Running the dev app on Linux now yields an error when I attempt to save a todo (config too, no doubt):

(node:2287) UnhandledPromiseRejectionWarning: Error: ENOENT: no such file or directory, open 'undefined/todo.txt'
(Use `electron --trace-warnings ...` to show where the warning was created)
(node:2287) UnhandledPromiseRejectionWarning: Unhandled promise rejection. This error originated either by throwing inside of an async function without a catch block, or by rejecting a promise which was not handled with .catch(). To terminate the node process on unhandled promise rejection, use the CLI flag `--unhandled-rejections=strict` (see https://nodejs.org/api/cli.html#cli_unhandled_rejections_mode). (rejection id: 1)

undefined/todo.txt is a my bad. We should probably make this change on TNT:

- join(String(process.env.PORTABLE_EXECUTABLE_DIR), "tnt.config.json")
+ join(String(process.env.PORTABLE_EXECUTABLE_DIR || ""), "tnt.config.json")

Right now we're casting undefined to a string. Why? Because join() expects a string, I think, and I didn't think it through. Easy fix.

thombruce commented 1 month ago

That fix is now pushed to TNT and upgraded on Toodles.

thombruce commented 1 month ago

I've read up on AppImage, which is a portable format. If the behaviour of an AppImage is similar to how the app runs in dev, then portable application support is now there on Linux - the documents should store in the same folder as the AppImage, which is a portable format.

For MacOS...

.dmg is not a portable format, but .pkg might be?

These all ideally need to be tested. I can bust out my old MacBook to try and do that (it's pretty busted - monitor does not work - but I can hook it up to my external monitor when I have some time).


Additionally,

NSIS and .dmg support auto-updates. It's a good reason to think about supporting non-portable versions eventually too.


Ideal path to full set of targets:

  1. Windows Portable (done!)
  2. Linux Portable (AppImage) (possibly done)
  3. MacOS Portable (.pkg, we think)
  4. Windows auto-updatable (NSIS)
  5. Linux auto-updatable (AppImage/DEB/RPM)
  6. Mac auto-updatable (DMG)

Auto Update documentation (targets header selected): https://www.electron.build/auto-update.html#auto-updatable-targets

Also think about restoring Snap support to Linux (it's a default I disabled due to errors in the build).
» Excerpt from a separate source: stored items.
(** * Willora journal: confidentiality codec and statistics

    A shallow embedding of the two pieces of logic of the repository:

    - [JournalPage.jsx]: [encryptText], [decryptText] and the mapping that
      [fetchEntries] applies to the records it receives;
    - [routes/stats.js]: the average-mood and streak computations of the
      statistics handler.

    JavaScript built-ins are modelled by what ECMAScript says of them:
    a completion is normal or abrupt, a [Date] is a time value in
    milliseconds (or NaN) read in a time zone whose offset may change, a
    number is a rational rounded to binary64 where the code divides.  What
    ECMAScript leaves to the engine, the order [sort] gives when its
    comparator returns NaN, is a parameter.  The cipher (CryptoJS) is a
    library outside the repository and is an interface here. *)

From Stdlib Require Import ZArith QArith Qround Qabs List String Ascii Bool.
From Stdlib Require Import Lia Lqa Permutation Sorted DecimalString.
From Stdlib Require Floats Uint63.
Import ListNotations.
Local Open Scope Z_scope.

(* ================================================================== *)
(** * Part I: the model *)
(* ================================================================== *)

(** ** JavaScript completions, truthiness and numbers *)

Module JS.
And of course an honorary mention for Web - out of scope here, but it is yet another platform where how we save the data is going to be very different. Our API should take this (and mobile platforms eventually) into account.

Side note: Should TNT Electron really be... TNT Application or something like that? A generic multi-platform approach to publishing a SPA app as an app across multiple platforms? Let's not do that for now - not until we're able to build mobile apps and test them, as this will provide clarity about what the layer structure would look like if we did combine them into one.

thombruce commented 4 weeks ago

Consider either disabling MacOS and Linux builds until we're certain the features all work on these platforms or...

...maybe conditionally run their build/publish tasks only when the tag is a pre-release (alpha, beta or RC). Standard numbered releases (especially post 1.0) should only build known working applications.